Lymphadenoma: a report of three cases of an uncommon salivary gland neoplasm.

AIMS: Lymphadenoma of the salivary gland is a rare neoplasm that has not been properly characterized. This study describes the clinicopathological features of three cases.

METHODS AND RESULTS: All three patients were males, ranging in age from 13 to 57 years. Two presented with a parotid mass, and one a preauricular mass. The tumours were well circumscribed, comprising anastomosing trabeculae, solid tubules, glands or basaloid islands of epithelium with or without cyst formation, accompanied by a prominent lymphoid stroma lacking sinuses. Large reactive lymphoid follicles were found in two cases. The epithelial cells were bland-looking to mildly atypical. Immunostaining demonstrated dual luminal cell and abluminal basal cell differentiation, with the former being often subtle and highlighted only by immunostaining for epithelium membrane antigen or CAM 5.2, and the latter being highlighted by p63 immunostain.

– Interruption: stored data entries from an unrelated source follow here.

(** ** Caps *)

Lemma exceeded_limits_nil u l : exceeded_limits u l = [] →
  over (input_tokens u) (max_input_tokens l) = false ∧
  over (output_tokens u) (max_output_tokens l) = false ∧
  over (total_tokens u) (max_total_tokens l) = false ∧
  over (model_calls u) (max_model_calls l) = false ∧
  over (model_retries u) (max_model_retries l) = false ∧
  over (tool_calls u) (max_tool_calls l) = false ∧
  over_float (tool_cpu_seconds u) (max_tool_cpu_seconds l) = false ∧
  over_float (container_wall_seconds u) (max_container_wall_seconds l) = false ∧
  over_float (elapsed_seconds u) (max_elapsed_seconds l) = false ∧
  over_float (estimated_cost_usd u) (max_estimated_cost_usd l) = false.
Proof.
  unfold exceeded_limits. cbn [List.filter snd].
  repeat (match goal with |- context [if ?b then _ else _] => destruct b eqn:?; [done|] end).
  done.
Qed.

Lemma over_mono a b l : a <= b → over b l = false → over a l = false.
Proof. destruct l; simpl; [|done]. rewrite !Z.ltb_ge. lia. Qed.

(** The integer caps a usage stays within: what the limits mean for the token and call
    dimensions. *)
Definition within_int (u : BudgetUsage) (l : BudgetLimits) : bool :=
  negb (over (input_tokens u) (max_input_tokens l)) &&
  negb (over (output_tokens u) (max_output_tokens l)) &&
  negb (over (total_tokens u) (max_total_tokens l)) &&
  negb (over (model_calls u) (max_model_calls l)) &&
  negb (over (model_retries u) (max_model_retries l)) &&
  negb (over (tool_calls u) (max_tool_calls l)).

Lemma exceeded_within_int u l : exceeded_limits u l = [] → within_int u l = true.
Proof.
  intros H. apply exceeded_limits_nil in H as (H1 & H2 & H3 & H4 & H5 & H6 & _).
  unfold within_int. by rewrite H1, H2, H3, H4, H5, H6.
Qed.

(** Less usage on every integer dimension stays within. *)
Definition ints_le (u v : BudgetUsage) : Prop := Forall2 Z.le (int_fields u) (int_fields v).

Lemma within_int_mono u v l : ints_le u v → within_int v l = true → within_int u l = true.
Proof.
  unfold ints_le, int_fields, within_int. intros H Hw.
  repeat match goal with H : Forall2 _ (_ :: _) (_ :: _) |- _ => apply Forall2_cons in H as [? H] end.
  split_andb. unfold total_tokens, input_tokens in *.
  repeat match goal with H : over _ _ = false |- _ => eapply over_mono in H; [rewrite H|]; [|lia] end.
  done.
Qed.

CONCLUSIONS: Although there is some variation in the histological pattern from case to case, lymphadenoma is a morphologically recognizable salivary gland adenoma characterized by a dense lymphoid infiltrate. Lack of familiarity with this tumour may lead to misdiagnosis as myoepithelial sialadenitis, lymphoma, metastatic carcinoma in lymph node or lymphoepithelial carcinoma.